Court Opinion

ID: 5052638
Source: CourtListenerOpinion
Date Created: 2021-10-01 08:13:46.232735+00
Date Added: 2024-06-11T08:19:04.065862
License: Public Domain

ON MOTION FOR REHEARING
PER CURIAM.
Respondent’s motion for rehearing or transfer asserts that the opinion previously delivered fails to address the issues briefed and argued by the parties, but indulges unsupported factual assumptions resulting in disposition of the case on grounds not submitted to the court for resolution. The nucleus of the problem lies in a property settlement agreement conceded by appellant and respondent to have been executed immediately prior to entry of the divorce decree and, to this date contested by neither as inaccurate, avoided or superseded. Respondent argues that an assumption in the opinion as to exhibition of the agreement to the court concurrently with the uncontested presentation of the cause and entry of the original divorce decree is factually unsound.
The record on this appeal included a transcript of proceedings had on the motion to modify the divorce decree, but no record of the original trial. Only the decree was supplied. The subject property settlement agreement was not, according to this record, introduced in evidence when the modification motion was heard and, yet, exhibits tendered with this appeal upon a joint stipulation of counsel as to authenticity include a copy of the property settlement agreement also stipulated by counsel to be a duplicate of the original contained in the original case file of the Circuit Court in Clay County.
The property settlement agreement and its ultimate implication in disposition of the case was first injected into the post-judgment proceedings of record when mentioned by appellant in his motion for modification. Not only did that reference go unchallenged by respondent but in her brief filed with this court she cited and relied on an advantageous term of the agreement which exempted from consideration as a ground for reduction in alimony any future earnings she acquired from self employment. Appellant likewise pointed to terms of the agreement calling for review of alimony obligations upon his retirement or disability. In short, both parties sought recourse to the property settlement agreement when to their respective advantages but failed to recognize the consequence of the agreement as imposing a contractual obligation underlying the alimony awarded by the original judgment.
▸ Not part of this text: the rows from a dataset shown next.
(** * Authentication and admin routes of the sales-and-inventory server

    A shallow embedding of [src/server/routes.ts]: the login handler with
    its progressive lockout, and the two role-gated admin handlers.

    The handlers are written against the [storage] object of
    [server/storage.js] and the request schemas of [shared/schema.js].
    Neither file is part of the sources at hand, so the storage object is
    an interface here ([Storage]), with one in-memory implementation
    written from the specification ([MemStorage]) and one that is out of
    service ([DownStorage]); [bcrypt] and the login schema are interfaces
    too. *)

From stdpp Require Import gmap strings list fin_maps pretty.

Open Scope Z_scope.

(** ** JavaScript values and objects *)

(** The values found in the fields of the records the handlers send back.
    A [Date] is its number of milliseconds since the epoch. *)
Inductive jsval : Type :=
| JNull
| JNum (n : Z)
| JStr (s : string)
| JDate (ms : Z).

(** A plain object, as a finite map from property names to values. *)
Abbreviation jsobj := (gmap string jsval).

(** A value of a JSON body, as [express.json()] hands it to a handler.
    Numbers are the integers. *)
Inductive JsonValue : Type :=
| JsonNull
| JsonBool (b : bool)
| JsonNumber (n : Z)
| JsonString (s : string)
| JsonArray (items : list JsonValue)
| JsonObject (fields : list (string * JsonValue)).

(** A field of a body when it is truthy: [undefined], [null], [false],
    [0] and the empty string are falsy, every array and object is
    truthy. *)
Definition truthy_field (o : option JsonValue) : option JsonValue :=
  match o with
  | None | Some JsonNull | Some (JsonBool false) | Some (JsonNumber 0)
  | Some (JsonString "") => None
  | Some v => Some v
  end.

(** A value in a template literal: [String(v)]. *)
Fixpoint toString (v : JsonValue) : string :=
  match v with
  | JsonNull => "null"
  | JsonBool b => if b then "true" else "false"
  | JsonNumber n => pretty n
  | JsonString s => s
  | JsonArray items =>
    String.concat ","
      (List.map (λ item, match item with JsonNull => "" | _ => toString item end)
                items)
  | JsonObject _ => "[object Object]"
  end.

(** [String.prototype.toLowerCase] on the ASCII letters.  Strings are byte
    strings here; the only characters outside ASCII whose lower-case form
    is an ASCII letter is the Kelvin sign (to "k"), and none of the role
    names compared below ("admin", "staff", "supplier") contains a "k". *)
Definition lower_ascii (c : Ascii.ascii) : Ascii.ascii :=
  let n := Ascii.N_of_ascii c in
  if ((65 <=? n) && (n <=? 90))%N then Ascii.ascii_of_N (n + 32) else c.

Fixpoint toLowerCase (s : string) : string :=
  match s with
  | EmptyString => EmptyString
  | String c s' => String (lower_ascii c) (toLowerCase s')
  end.

(** [Array.prototype.includes] on an array of strings. *)
Fixpoint includes (l : list string) (x : string) : bool :=
  match l with
  | [] => false
  | y :: l' => String.eqb y x || includes l' x
  end.

(** [n || 0] on a number: [0] is the only falsy count. *)
Definition or_zero (n : nat) : nat :=
  match n with
  | O => O
  | S _ => n
  end.

(** [Math.ceil(x / d)] for an integer [x] and a positive integer [d].  For
    the millisecond differences of two dates the floating-point quotient
    is within a thousandth of the exact one, so its ceiling is the integer
    ceiling. *)
Definition ceil_div (x d : Z) : Z := - ((- x) / d).

(** ** Data model *)

Module User.
(** Modelled from the spec: the [User] type of [shared/schema.js], with the
    fields the specification lists. *)
Record t : Type := mk {
  id : Z;
  username : string;
  password : string;
  role : string;
  loginAttempts : nat;
  cooldownUntil : option Z;
}.

(** The record as the JavaScript object it is at run time. *)
Definition object (u : t) : jsobj :=
  {[ "id" := JNum (id u);
     "username" := JStr (username u);
     "password" := JStr (password u);
     "role" := JStr (role u);
     "loginAttempts" := JNum (Z.of_nat (loginAttempts u));
     "cooldownUntil" := match cooldownUntil u with
                        | Some d => JDate d
                        | None => JNull
                        end ]}.
End User.

Module Session.
(** Modelled from the spec: the [Session] type of [shared/schema.js]. *)
Record t : Type := mk {
  id : string;
  userId : Z;
}.
End Session.

(** ** Requests and responses *)

(** What the handlers read of a request: the cookies, as [cookie-parser]
    leaves them, and the JSON body, an object of JSON values (a field that
    is not there reads as [undefined]). *)
Record Request : Type := {
  cookies : gmap string string;
  body : gmap string JsonValue;
}.

(** What a handler reads from its surroundings while it serves one
    request: the clock at each of the three places the login handler reads
    it, and [process.env.NODE_ENV]. *)
Record Env : Type := {
  new_Date : Z;          (* [new Date()] in the cooldown test *)
  Date_now_remaining : Z; (* [Date.now()] in the remaining-seconds sum *)
  Date_now_lock : Z;      (* [Date.now()] when the lock is set *)
  NODE_ENV : option string;
}.

Record Cookie : Type := {
  cookie_name : string;
  cookie_value : string;
  httpOnly : bool;
  secure : bool;
  sameSite : string;
  maxAge : Z;
}.

(** The JSON bodies the handlers send. *)
Inductive Json : Type :=
| JMessage (message : string)
| JRemaining (message : string) (remainingSeconds : Z)
| JCooldown (message : string) (cooldownUntil : Z)
| JLogin (user : jsobj) (session : Session.t)
| JAccounts (accounts : list jsobj).

Record Response : Type := {
  status : nat;
  json : Json;
  cookie : option Cookie;
}.

(** [res.status(code).json(j)] and [res.json(j)]. *)
Definition res_status (code : nat) (j : Json) : Response :=
  {| status := code; json := j; cookie := None |}.

Definition res_json (j : Json) : Response := res_status 200 j.

(** [const { password, ...rest } = user]. *)
Definition omit_password (o : jsobj) : jsobj := delete "password" o.

(** ** Effects: a store that is read and written, and exceptions *)

Inductive exn : Type :=
| ZodError (issues : list string)
| StoreError (message : string).

Inductive outcome (A : Type) : Type :=
| Return (a : A)
| Throw (e : exn).
Arguments Return {A} a.
Arguments Throw {A} e.

Definition Eff (St A : Type) : Type := St → St * outcome A.

Definition ret {St A} (a : A) : Eff St A := λ st, (st, Return a).

Definition throw {St A} (e : exn) : Eff St A := λ st, (st, Throw e).

Definition bind {St A B} (c : Eff St A) (k : A → Eff St B) : Eff St B :=
  λ st, match c st with
        | (st', Return a) => k a st'
        | (st', Throw e) => (st', Throw e)
        end.

(** [try { ... } catch (err) { ... }] around a handler body. *)
Definition try_catch {St A} (c : Eff St A) (h : exn → A) : St → St * A :=
  λ st, match c st with
        | (st', Return a) => (st', a)
        | (st', Throw e) => (st', h e)
        end.

Declare Scope eff_scope.
Delimit Scope eff_scope with eff.
Notation "'let*' x := c 'in' k" := (bind c (λ x, k))
  (at level 10, x binder, c at level 100, k at level 200) : eff_scope.

(** A value or the exception thrown instead of it. *)
Definition of_sum {St A} (r : exn + A) : Eff St A :=
  match r with
  | inl e => throw e
  | inr a => ret a
  end.

(** The string of a cookie or of a field of the body when it is truthy:
    [undefined] and the empty string are falsy. *)
Definition truthy (o : option string) : option string :=
  match o with
  | Some (String _ _ as s) => Some s
  | _ => None
  end.

(** ** The collaborators of the handlers *)

(** The [storage] object, by the methods the handlers call on it. *)
Class Storage (St : Type) : Type := {
  getUserByUsername : string → Eff St (option User.t);
  getUser : Z → Eff St (option User.t);
  getAllUsers : Eff St (list User.t);
  incrementLoginAttempts : string → Eff St unit;
  setCooldown : string → Z → Eff St unit;
  resetLoginAttempts : string → Eff St unit;
  updateUserPassword : string → string → Eff St unit;
  createSession : Z → Eff St Session.t;
  getSession : string → Eff St (option Session.t);
}.

(** The reset route does not validate its body, and hands the [username]
    field to the storage as it is: these are [storage.getUserByUsername]
    and [storage.updateUserPassword] when that value is not a string. *)
Class UntypedStorage (St : Type) : Type := {
  getUserByUsername_any : JsonValue → Eff St (option User.t);
  updateUserPassword_any : JsonValue → string → Eff St unit;
}.

(** The two functions of the [bcrypt] package the handlers call, on
    strings.  The salt that [bcrypt.hash] draws is part of the instance. *)
Class Bcrypt : Type := {
  bcrypt_compare : string → string → bool;
  bcrypt_hash : string → nat → string;
}.

(** [loginSchema.parse]: the two fields of a well-formed body, or the
    error it throws. *)
Class Schema : Type := {
  loginSchema_parse : gmap string JsonValue → exn + (string * string);
}.

(** ** The route handlers of [registerRoutes] *)

Section Routes.
Context `{!Bcrypt} `{!Schema} {St : Type} `{!Storage St} `{!UntypedStorage St}.

Local Open Scope eff_scope.

(** The cookie set by a successful login. *)
Definition session_cookie (env : Env) (session : Session.t) : Cookie :=
  {| cookie_name := "sessionId";
     cookie_value := Session.id session;
     httpOnly := true;
     secure := bool_decide (NODE_ENV env = Some "production");
     sameSite := "none";
     maxAge := 24 * 60 * 60 * 1000 |}.

(** [user.cooldownUntil && user.cooldownUntil > new Date()]: the end of
    the cooldown when the test holds. *)
Definition active_cooldown (env : Env) (user : User.t) : option Z :=
  match User.cooldownUntil user with
  | Some until => if new_Date env <? until then Some until else None
  | None => None
  end.

(** The [try] block of [POST /api/login]. *)
Definition login_try (env : Env) (req : Request) : Eff St Response :=
  let* '(username, password) := of_sum (loginSchema_parse (body req)) in
  let* user := getUserByUsername username in
  match user with
  | None => ret (res_status 401 (JMessage "Invalid credentials"))
  | Some user =>
    match active_cooldown env user with
    | Some until =>
      let remaining := ceil_div (until - Date_now_remaining env) 1000 in
      ret (res_status 429
             (JRemaining "Account temporarily locked. Try again later." remaining))
    | None =>
      let isValid := bcrypt_compare password (User.password user) in
      if negb isValid then
        let* _ := incrementLoginAttempts username in
        if (2 <=? or_zero (User.loginAttempts user))%nat then
          let cooldownUntil := Date_now_lock env + 5 * 60 * 1000 in
          let* _ := setCooldown username cooldownUntil in
          ret (res_status 429
                 (JCooldown "Too many failed attempts. Account locked for 5 minutes."
                            cooldownUntil))
        else ret (res_status 401 (JMessage "Invalid credentials"))
      else
        let* _ := resetLoginAttempts username in
        let* session := createSession (User.id user) in
        let safeUser := omit_password (User.object user) in
        ret {| status := 200;
               json := JLogin safeUser session;
               cookie := Some (session_cookie env session) |}
    end
  end.
Lemma no_duplicates_replaceParentChunk c other self st :
  no_duplicates st -> no_duplicates (replaceParentChunk c other self st).
Proof.
  intros H. unfold replaceParentChunk.
  pose proof (no_duplicates_delete_parent c other H) as H1.
  destruct (negb (c =? self)); auto.
  pose proof (no_duplicates_addChunk self c H1) as H2.
  destruct (addChunk self c _) as [added st2]. simpl in H2.
  destruct added; auto. now apply no_duplicates_addParent.
Qed.

Section Loops.
Variable gone : list ChunkRef.
Variables self other : ChunkRef.

Lemma parents_loop_step p todo st :
  parents_loop_inv gone other (p :: todo) st ->
  parents_loop_inv gone other todo (replaceChunk p other self st).
Proof.
  intros (I1 & I2 & I3 & I4).
  assert (Hp : parent_edge st p other) by (apply I4; now left).
  repeat split.
  - intros a b Hb Ha Hab.
    apply (proj1 (replaceChunk_edges p other self st a b)) in Hab.
    apply (proj2 (replaceChunk_edges p other self st a b)).
    destruct Hab as [[H _] | (-> & -> & Hn & _)]; [left; auto | right; auto].
  - intros a b Hb Hg Hab.
    apply (proj2 (replaceChunk_edges p other self st a b)) in Hab.
    apply (proj1 (replaceChunk_edges p other self st a b)).
    destruct Hab as [H | (-> & -> & Hn)].
    + left. split; [auto|]. intros [_ E]. contradiction.
    + destruct (in_dec Nat.eq_dec p (parents_of st self)) as [Hin | Hin].
      * left. split; [apply I2; auto|]. intros [_ E]. contradiction.
      * right. auto.
  - intros a Ha Hao.
    apply (proj1 (replaceChunk_edges p other self st a other)) in Hao.
    destruct Hao as [[H Hn] | (-> & E & _ & Hn)].
    + destruct (I3 a Ha H) as [E | Hin]; [| assumption].
      subst. exfalso. apply Hn. auto.
    + subst. contradiction.
  - intros q Hq.
    apply (proj2 (replaceChunk_edges p other self st q other)).
    left. apply I4. now right.
Qed.

Lemma parents_loop (todo : list ChunkRef) : forall st,
  parents_loop_inv gone other todo st ->
  parents_loop_inv gone other []
    (fold_left (fun s p => replaceChunk p other self s) todo st).
Proof.
  induction todo as [| p todo IH]; intros st H; simpl; auto.
  apply IH. now apply parents_loop_step.
Qed.
(** an event of the server and the event of the specification *)
Definition same_event (ev sev : bytes * bytes) : Prop :=
  address pad sev.1 ev.1 /\ ev.2 = sev.2 /\ 5 <= zlen ev.2.

Lemma add_absent_readable s ips :
  readable pad s = true -> Forall (fun t => readable pad t = true) ips ->
  Forall (fun t => readable pad t = true) (add_absent s ips).
Proof.
  intros Hs Hi. apply Forall_forall. intros t [->|Ht]%add_absent_in; [done|].
  by rewrite Forall_forall in Hi; apply Hi.
Qed.

Lemma serve_represents evs sevs : Forall2 same_event evs sevs -> forall st ips,
  represents pad st ips -> Forall (fun t => readable pad t = true) ips ->
  1 + 16 * (zlen ips + zlen evs) <= INT_MAX ->
  exists st', serve alloc pad junk st evs = Ok (st', (spec_run pad ips sevs).2) /\
    represents pad st' (spec_run pad ips sevs).1.
Proof.
  induction 1 as [|[ip_ recv] [s recv'] evs sevs (Ha & E & Hl) Hevs IH]; intros st ips Hr Hf Hm; [by exists st|].
  cbn [fst snd] in *. subst recv'. rewrite zlen_cons in Hm. pose proof (zlen_nonneg evs). cbn [serve].
  destruct (handle_represents alloc pad junk st ips s ip_ recv Hr Ha Hl) as (st' & -> & Hr'); [lia|done|].
  cbn [res_bind]. cbn [spec_run].
  assert (zlen (spec_step pad ips (s, recv)).1 <= zlen ips + 1 /\
    Forall (fun t => readable pad t = true) (spec_step pad ips (s, recv)).1) as [Hz Hf'].
  { unfold spec_step. cbn [fst snd]. destruct (is_list_request recv); cbn [fst]; [|split; [lia|done]].
    split; [apply add_absent_zlen|]. apply add_absent_readable; [apply Ha|done]. }
  destruct (spec_step pad ips (s, recv)) as [ips' out]. cbn [fst snd] in *.
  destruct (IH st' ips' Hr' Hf') as (st'' & -> & Hr''); [lia|].
  destruct (spec_run pad ips' sevs) as [ips'' outs]. by exists st''.
Qed.
End runs.

(** the slots of a reply *)
Lemma fields_slot pad out j t :
  forallb (readable pad) out = true -> out !! j = Some t ->
  exists tl, drop (16 * j) (concat (map (field pad) out)) = field pad t ++ tl.
Proof.
  revert j. induction out as [|u out IH]; intros j; [done|]. cbn [forallb map concat].
  intros [Hu Ho]%andb_true_iff. destruct j as [|j].
  - intros [= ->]. by exists (concat (map (field pad) out)).
  - intros Hj. destruct (IH j Ho Hj) as [tl Htl]. exists tl. rewrite <- Htl.
    pose proof (zlen_field pad u Hu) as Hz. unfold zlen in Hz.
    replace (16 * S j)%nat with (length (field pad u) + 16 * j)%nat by lia.
    by rewrite drop_app_add.
Qed.

Lemma cstr_field pad t tl : no_nul t -> zlen t <= 15 -> cstr (field pad t ++ tl) = Ok t.
Proof.
  intros Ht Hl. unfold field. rewrite take_app_ge by (unfold zlen in Hl; lia).
  destruct (16 - length t)%nat eqn:E; [unfold zlen in Hl; lia|]. cbn [firstn take].
  rewrite <- app_assoc. cbn [app]. by apply cstr_app.
Qed.

Lemma reply_split pad s ips n :
  NoDup ips -> s ∈ ips -> n = zlen (others s ips) mod 256 ->
  reply pad s ips = n :: concat (map (field pad) (take (Z.to_nat n) (others s ips))) ++
                         concat (map (field pad) (drop (Z.to_nat n) (others s ips))).
Proof.
  intros Hn Hs ->. unfold reply. rewrite zlen_others by done. f_equal.
  by rewrite <- concat_app, <- map_app, take_drop.
Qed.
As noted in the opinion previously rendered, the parties have by their stipulation, as well as by the pleadings in the trial court and by briefing and argument here, exhibited a significant document which was and is in the original file of the trial court and which, we must conclude, could not have escaped notice of the court whether formally introduced as an exhibit or merely delivered to the court as an agreement approved by the litigants and employed in the manner customary to proceedings before adoption of the Dissolution of Marriage Act. Respondent’s assertion in suggestions supporting her motion for rehearing that the document first appeared after the modification motion was heard and reached the trial court file as an appendage to appellant’s brief is totally dehors the record and *680is inconsistent with the coincidence in the date of the agreement vis-a-vis the date of the original decree, the conformity of the decree to the amount of alimony specified and the continued reliance by the parties on the agreement as applicable to alimony questions.
This court accepts the record which the parties themselves determine is necessary to resolve the points of error asserted. If, as here, that record introduces a factor bearing upon or dispositive of a point presented in the appeal, it comes too late for a party to complain after opinion that the decision turns on a principle not briefed or that some additional record would cast the problem in a different light.
The motion for rehearing is overruled and the motion for transfer is denied.